The predominant technology in grid-scale electrochemical storage is sodium sulfur in batteries built mainly by Japan's NGK, currently undergoing a setback due to accidents involving fires. Lithium-ion batteries from A123 and others are being trialed and used in a few instances in actual grid applications. And there are companies like Xtreme Power that are using lead acid batteries for grid applications.
But no real chemistry has emerged as dominant. Venture investors like Vinod Khosla believe that batteries for the grid will involve new chemistries like Pellion's magnesium ion. Kleiner Perkins is betting on sodium-ion batteries from Aquion. Kleiner Perkins and Khosla Ventures have also invested in battery startup QuantumScape.
Eos Energy Storage of Easton, PA is working with zinc-air batteries and just raised $1.8 million of a $20 million round from undisclosed investors, according to an SEC filing. This is the first outside money taken so far in what has been a firm bootstrapped by founders Michael Oster and Steven Amendola, the technologists behind the invention. Oster called the funding "strategic" and describes the technology as "not your typical zinc-air."

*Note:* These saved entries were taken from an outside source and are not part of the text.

(* ===== verification/MemoryLimiter.v ===== *)
(** [middleware/auth/rate_limit_memory.go]: the token buckets in memory, in binary64
    arithmetic, and the janitor that drops idle ones. *)

From Stdlib Require Import ZArith Lia String Ascii List Bool SpecFloat.
From stdpp Require Import base tactics list gmap strings.
From S2P Require Import Prelude GoStrings Errs Metadata Middleware RateLimit.

Local Open Scope string_scope.
Local Open Scope list_scope.

(** ** float64 *)

Definition prec : Z := 53.
Definition emax : Z := 1024.
Notation float64 := spec_float (only parsing).
Definition fadd : float64 -> float64 -> float64 := SFadd prec emax.
Definition fsub : float64 -> float64 -> float64 := SFsub prec emax.
Definition fmul : float64 -> float64 -> float64 := SFmul prec emax.
Definition fdiv : float64 -> float64 -> float64 := SFdiv prec emax.
Definition ofInt (z : Z) : float64 := binary_normalize prec emax z 0 false.
Definition fone : float64 := ofInt 1.

(** [math.Min] *)
Definition fmin (x y : float64) : float64 :=
  match x, y with
  | S754_infinity true, _ | _, S754_infinity true => S754_infinity true
  | S754_nan, _ | _, S754_nan => S754_nan
  | S754_zero sx, S754_zero _ => if sx then x else y
  | _, _ => if SFltb x y then x else y
  end.

(** The conversion to int64 of a value in its range, truncated. *)
Definition toInt (x : float64) : Z :=
  match x with
  | S754_finite s m e => let a := (if 0 <=? e then Zpos m * 2 ^ e else Zpos m / 2 ^ (- e))%Z in if s then (- a)%Z else a
  | _ => 0%Z
  end.

(** [Duration.Seconds] *)
Definition Seconds (d : Z) : float64 :=
  fadd (ofInt (Z.quot d 1000000000)) (fdiv (ofInt (Z.rem d 1000000000)) (ofInt 1000000000)).

(** ** The limiter *)

Record tokenBucket : Type := mkBucket { tokens : float64; lastRefill : Z }.

Record memoryLimiter : Type := mkLimiter { capacity : Z; refill : float64; buckets : gmap string tokenBucket }.

(** The panics of the constructor are [None]. *)
Definition NewMemoryLimiter (capacity : Z) (refill : float64) : option memoryLimiter :=
  if (capacity <=? 0)%Z then None
  else if SFleb refill (ofInt 0) then None
  else Some (mkLimiter capacity refill ∅).

(** The bucket of a key, brought up to date. *)
Definition refreshed (capacity : Z) (refill : float64) (now : Z) (b : option tokenBucket) : tokenBucket :=
  match b with
  | None => mkBucket (ofInt capacity) now
  | Some b =>
      let elapsed := Seconds (now - lastRefill b) in
      if SFltb (ofInt 0) elapsed then mkBucket (fmin (ofInt capacity) (fadd (tokens b) (fmul elapsed refill))) now
      else b
  end.

(** One token, or the time until there is one. *)
Definition spend (refill : float64) (b : tokenBucket) : tokenBucket * (bool * Z) :=
  if SFleb fone (tokens b) then (mkBucket (fsub (tokens b) fone) (lastRefill b), (true, 0%Z))
  else
    let deficit := fsub fone (tokens b) in
    (b, (false, toInt (fmul (fdiv deficit refill) (ofInt 1000000000)))).

(** [Allow] at an instant; its error is always nil. *)
Definition Allow (l : memoryLimiter) (now : Z) (key : string) : memoryLimiter * (bool * Z * option error) :=
  let '(b, (ok, retryAfter)) := spend (refill l) (refreshed (capacity l) (refill l) now (buckets l !! key)) in
  (mkLimiter (capacity l) (refill l) (<[key := b]> (buckets l)), (ok, retryAfter, None)).

(** One tick of the janitor. *)
Definition sweep (idle : Z) (now : Z) (l : memoryLimiter) : memoryLimiter :=
  mkLimiter (capacity l) (refill l) (filter (fun kb => (now - lastRefill (snd kb) <=? idle)%Z = true) (buckets l)).

Definition size (l : memoryLimiter) : nat := map_size (buckets l).

(** The limiter as the middleware uses it: [time] and the limiter are parts of the world. *)
Definition memoryBackend {World : Type} (time : World -> Z) (get : World -> memoryLimiter) (set : memoryLimiter -> World -> World) :
    Limiter (World := World) := {|
  RateLimit.Allow s key :=
    let '(l, r) := Allow (get (world s)) (time (world s)) key in
    (mkStore (objects s) (set l (world s)), r)
|}.

(** ** Runs *)

(** Requests and sweeps, as they happen. *)
Inductive step : Type := Request (now : Z) (key : string) | Sweep (idle now : Z).

Fixpoint run (steps : list step) (l : memoryLimiter) : memoryLimiter * list (string * bool) :=
  match steps with
  | [] => (l, [])
  | Request now key :: rest =>
      let '(l, (ok, _, _)) := Allow l now key in
      let '(l, out) := run rest l in (l, (key, ok) :: out)
  | Sweep idle now :: rest => run rest (sweep idle now l)
  end.

(** ** One key *)

Definition concerns (key : string) (st : step) : bool :=
  match st with Request _ k => String.eqb k key | Sweep _ _ => true end.
Definition answersOf (key : string) (out : list (string * bool)) : list (string * bool) :=
  List.filter (fun r => String.eqb (fst r) key) out.

(** Two limiters that agree on a key answer it alike, whatever the others do. *)
Definition agree (key : string) (l l' : memoryLimiter) : Prop :=
  capacity l = capacity l' /\ refill l = refill l' /\ buckets l !! key = buckets l' !! key.

Lemma Allow_agree (key : string) (l l' : memoryLimiter) (now : Z) :
  agree key l l' -> snd (Allow l now key) = snd (Allow l' now key) /\ agree key (fst (Allow l now key)) (fst (Allow l' now key)).
Proof.
  intros (Hc & Hr & Hb). unfold Allow. rewrite Hc, Hr, Hb. destruct (spend _ _) as [b [ok t]]. split; [done|].
  repeat split; cbn; try done. by rewrite !lookup_insert_eq.
Qed.

Lemma Allow_other (key k : string) (l : memoryLimiter) (now : Z) : k <> key -> agree key (fst (Allow l now k)) l.
Proof.
  intros Hk. unfold Allow. destruct (spend _ _) as [b [ok t]]. repeat split; cbn. by rewrite lookup_insert_ne.
Qed.

Lemma sweep_agree (key : string) (idle now : Z) (l l' : memoryLimiter) : agree key l l' -> agree key (sweep idle now l) (sweep idle now l').
Proof. intros (Hc & Hr & Hb). repeat split; cbn; try done. rewrite !map_lookup_filter. by rewrite Hb. Qed.

Lemma agree_trans (key : string) (l1 l2 l3 : memoryLimiter) : agree key l1 l2 -> agree key l2 l3 -> agree key l1 l3.
Proof. intros (? & ? & ?) (? & ? & ?). repeat split; congruence. Qed.

Lemma run_agree (key : string) (steps : list step) (l l' : memoryLimiter) :
  agree key l l' ->
  answersOf key (snd (run steps l)) = snd (run (List.filter (concerns key) steps) l')
  /\ agree key (fst (run steps l)) (fst (run (List.filter (concerns key) steps) l')).
Proof.
  revert l l'. induction steps as [|[now k|idle now] steps IH]; intros l l' Ha; [done| |].
  - cbn [List.filter concerns]. destruct (String.eqb_spec k key) as [->|Hk].
    + cbn [run]. destruct (Allow_agree key l l' now Ha) as [Hs Hag].
      destruct (Allow l now key) as [l1 [[ok t] e]], (Allow l' now key) as [l1' [[ok' t'] e']]. cbn [fst snd] in *.
      injection Hs as -> -> ->. destruct (IH l1 l1' Hag) as [IH1 IH2].
      destruct (run steps l1) as [l2 o2], (run (List.filter (concerns key) steps) l1') as [l2' o2']. cbn [fst snd] in *.
      split; [|done]. cbn. rewrite String.eqb_refl. by rewrite <- IH1.
    + cbn [run]. pose proof (Allow_other key k l now Hk) as Ho. destruct (Allow l now k) as [l1 [[ok t] e]]. cbn [fst] in Ho.
      destruct (IH l1 l' (agree_trans _ _ _ _ Ho Ha)) as [IH1 IH2]. destruct (run steps l1) as [l2 o2]. cbn [fst snd] in *.
      split; [|done]. cbn. by rewrite (proj2 (String.eqb_neq _ _) Hk).
  - cbn [List.filter concerns run]. apply IH. by apply sweep_agree.
Qed.

(** Keys are isolated: in any interleaving of requests of all keys and of sweeps, the
    answers a key gets are those it would get alone, with the same sweeps. *)
Theorem keys_isolated (key : string) (steps : list step) (l l' : memoryLimiter) :
  agree key l l' ->
  answersOf key (snd (run steps l)) = snd (run (List.filter (concerns key) steps) l')
  /\ agree key (fst (run steps l)) (fst (run (List.filter (concerns key) steps) l')).
Proof. apply run_agree. Qed.

(** ** The burst *)

(** [n] tokens that can be spent one by one, and then none. *)
Fixpoint spendable (n : nat) (t : float64) : bool :=
  match n with
  | O => negb (SFleb fone t)
  | S n => SFleb fone t && spendable n (fsub t fone)
  end.

(** Capacities up to 256, by computation. *)
Lemma spendable_capacity (n : nat) : (n <= 256)%nat -> spendable n (ofInt (Z.of_nat n)) = true.
Proof.
  intros Hn. assert (forallb (fun n => spendable n (ofInt (Z.of_nat n))) (seq 0 257) = true) as Hall by (by vm_compute).
  rewrite forallb_forall in Hall. apply Hall, in_seq. lia.
Qed.

Lemma refreshed_now (cap : Z) (r : float64) (now : Z) (t : float64) :
  refreshed cap r now (Some (mkBucket t now)) = mkBucket t now.
Proof. cbn [refreshed lastRefill]. rewrite Z.sub_diag. by vm_compute. Qed.

Lemma drain (key : string) (now : Z) (m n : nat) (l : memoryLimiter) (t : float64) :
  refreshed (capacity l) (refill l) now (buckets l !! key) = mkBucket t now -> spendable n t = true ->
  snd (run (repeat (Request now key) m) l) = map (pair key) (repeat true (m `min` n) ++ repeat false (m - n)).
Proof.
  revert n l t. induction m as [|m IH]; intros n l t Hb Hs; [done|]. cbn [repeat run]. unfold Allow. rewrite Hb. unfold spend. cbn [tokens lastRefill].
  destruct n as [|n].
  - cbn [spendable] in Hs. apply negb_true_iff in Hs. rewrite Hs. set (l1 := mkLimiter _ _ _).
    specialize (IH 0%nat l1 t). destruct (run _ l1) as [l2 o]. cbn [snd] in *. rewrite IH.
    + by rewrite !Nat.min_0_r, !Nat.sub_0_r.
    + cbn [buckets capacity refill l1]. by rewrite lookup_insert_eq, refreshed_now.
    + cbn [spendable]. by rewrite Hs.
  - cbn [spendable] in Hs. apply andb_true_iff in Hs as [H1 Hs]. rewrite H1. set (l1 := mkLimiter _ _ _).
    specialize (IH n l1 (fsub t fone)). destruct (run _ l1) as [l2 o]. cbn [snd] in *. rewrite IH; [done| |done].
    cbn [buckets capacity refill l1]. by rewrite lookup_insert_eq, refreshed_now.
Qed.

(** C26. The burst of a new key, for capacities to 256 (by running through them: the tokens
    are binary64): of any number of requests at one instant, between any requests of other
    keys at any times, exactly the first [capacity] are allowed and the rest refused,
    whatever the refill rate. *)
Theorem burst_exact (n m : nat) (key : string) (now : Z) (l : memoryLimiter) (steps : list step) :
  (n <= 256)%nat -> capacity l = Z.of_nat n -> buckets l !! key = None ->
  List.filter (concerns key) steps = repeat (Request now key) m ->
  map snd (answersOf key (snd (run steps l))) = repeat true (m `min` n) ++ repeat false (m - n).
Proof.
  intros Hn Hc Hb Hf. destruct (run_agree key steps l l ltac:(by repeat split)) as [-> _]. rewrite Hf.
  rewrite (drain key now m n l (ofInt (Z.of_nat n))); [|by rewrite Hb, Hc|by apply spendable_capacity].
  by rewrite map_map, map_id.
Qed.

(** ** Concrete runs *)

Definition perMinute : float64 := fdiv (ofInt 1) (ofInt 60).
Definition sec (n : Z) : Z := (n * 1000000000)%Z.
Definition fresh_ (cap : Z) : memoryLimiter := mkLimiter cap perMinute ∅.
Definition allowed (steps : list step) (l : memoryLimiter) : list bool := map snd (snd (run steps l)).

(** One token a minute: a request in the same minute is refused, one after it allowed. *)
Example limiter_runs :
  allowed [Request 0 "a"; Request 0 "b"; Request (sec 30) "a"; Request (sec 61) "a"] (fresh_ 1) = [true; true; false; true]
  /\ snd (Allow (fst (run [Request 0 "a"] (fresh_ 1))) (sec 30) "a") = (false, sec 30, None).
Proof. by vm_compute. Qed.

(** The janitor takes an emptied bucket of ten for a full one after five minutes, where
    only five tokens have come back: swept, the key has a burst of ten again. *)
Example sweep_refills_early :
  let emptied := fst (run (repeat (Request 0 "a") 10) (fresh_ 10)) in
  let later := repeat (Request (sec 301) "a") 10 in
  allowed later emptied = repeat true 5 ++ repeat false 5
  /\ allowed (Sweep (sec 300) (sec 301) :: later) emptied = repeat true 10.
Proof. by vm_compute. Qed.

Lemma keys_isolated_witness :
  agree "a" (fresh_ 2) (fresh_ 2)
  /\ answersOf "a" (snd (run [Request 0 "b"; Request 0 "a"; Request 0 "b"] (fresh_ 2))) = [("a", true)].
Proof.
  split; [repeat split|].
  destruct (keys_isolated "a" [Request 0 "b"; Request 0 "a"; Request 0 "b"] (fresh_ 2) (fresh_ 2)) as [H _]; [repeat split|].
  rewrite H. reflexivity.
Defined.

Lemma burst_exact_witness :
  map snd (answersOf "a" (snd (run [Request 0 "a"; Request 5 "b"; Request 0 "a"; Request 0 "a"] (fresh_ 2)))) = [true; true; false].
Proof.
  rewrite (burst_exact 2 3 "a" 0 (fresh_ 2)); [reflexivity|lia|reflexivity|reflexivity|reflexivity].
Defined.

Zinc air has been used for primary batteries but no one has solved the cycling issue required for rechargeability. Eos claims it has. With a large patent portfolio addressing all aspects of the battery's performance, Eos claims that it has achieved more than 2,000 cycles with no performance or physical degradation and that it has moved well past the cycle life of lead acid or li-ion batteries, according to the CEO.
CEO Mike Oster claims that Eos plans to sell its initial rechargeable zinc-air battery products for $1000 per kilowatt for a six-hour battery, or $160 per kilowatt-hour. The goal is over 10,000 cycles at “a full-duty cycle and at full depth of discharge,” according to the company.
The first battery pack will be capable of storing 6 megawatt-hours of power and the system will fit in a 40-foot storage container.
Zinc is cheap at approximately $2 a kilogram, according to Gregory Zhang of the International Zinc Association. The world has reserves totaling 1.9 billion tons and produces 30 million tons a year. Revolt Technology and PowerAir have also been working with zinc for energy storage. PowerGenix has sold nickel zinc rechargeables for a few years. APET of Taiwan is working on a zinc-air battery for vehicles.
The CEO claims that the Eos zinc-air technology is non-flammable and non-toxic. The CEO said, "You could flush it down a drain; you could drink it." Compare this to the temperature management requirements of lithium-ion batteries and their susceptibility to chemical and thermal runaway.
Eos has a few electric vehicle battery ideas up its sleeve but the initial focus is on utility-scale energy storage.
Although some of the technology has been proven out, this is still an early-stage firm. The CEO claims that the firm has achieved the "right current density and the right cycle life. Now we have to optimize and test."